#### Records supplied

(** The sorted keys are the texts of the days in order. *)
Lemma sorted_dates l :
  Forall (fun m => in_calendar (day m)) l ->
  py_sorted (fun k => k) (od_keys (tally (date_key <$> l) [])) = date_of_day <$> active_days l.
Proof.
  intros F. apply (sorted_perm_unique (key_leb (fun k => k))).
  - intros x y _ _ H1 H2. pose proof (key_leb_antisym (fun k : string => k) x y H1 H2) as E. by apply String.compare_eq_iff.
  - apply py_sorted_sorted.
  - pose proof (py_sorted_sorted (fun p : Z => p) (remove_dups (day <$> l))) as S.
    fold (active_days l) in S. pose proof (fun p => active_calendar l p F) as C. revert S C.
    induction (active_days l) as [|p ps IH]; intros S C; [constructor|]. cbn. inversion S as [|? ? S' Fp]; subst.
    constructor; [apply IH; [done|]; intros q Hq; apply C; by right|]. apply Forall_map. rewrite Forall_forall in *.
    intros q Hq. specialize (Fp q Hq). unfold key_leb in *. change (pcmp (date_of_day p) (date_of_day q)) with
      (String.compare (date_of_day p) (date_of_day q)). rewrite date_of_day_order; [exact Fp|apply C; left|apply C; by right].
  - rewrite py_sorted_perm. apply NoDup_Permutation.
    + apply tally_nodup. constructor.
    + unfold active_days. rewrite py_sorted_perm. apply NoDup_fmap_2_strong; [|apply NoDup_remove_dups].
      intros p q Hp Hq. apply date_of_day_inj; eapply active_calendar; try exact F; unfold active_days; by rewrite py_sorted_elem.
    + intros k. rewrite tally_keys. split.
      * intros [H|(m & -> & Hm)%list_elem_of_fmap]; [by apply not_elem_of_nil in H|].
        apply list_elem_of_fmap. exists (day m). split; [done|]. unfold active_days. rewrite py_sorted_elem, elem_of_remove_dups. by apply list_elem_of_fmap_2.
      * intros (p & -> & Hp)%list_elem_of_fmap. unfold active_days in Hp. rewrite py_sorted_elem, elem_of_remove_dups in Hp.
        apply list_elem_of_fmap in Hp as (m & -> & Hm). right. apply list_elem_of_fmap. by exists m.
Qed.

########

Goal of the exercise: Show each line from the listing above that includes the word "split".

Solution:
    + intros k. rewrite tally_keys. split.
        apply list_elem_of_fmap. exists (day m). split; [done|]. unfold active_days. rewrite py_sorted_elem, elem_of_remove_dups. by apply list_elem_of_fmap_2.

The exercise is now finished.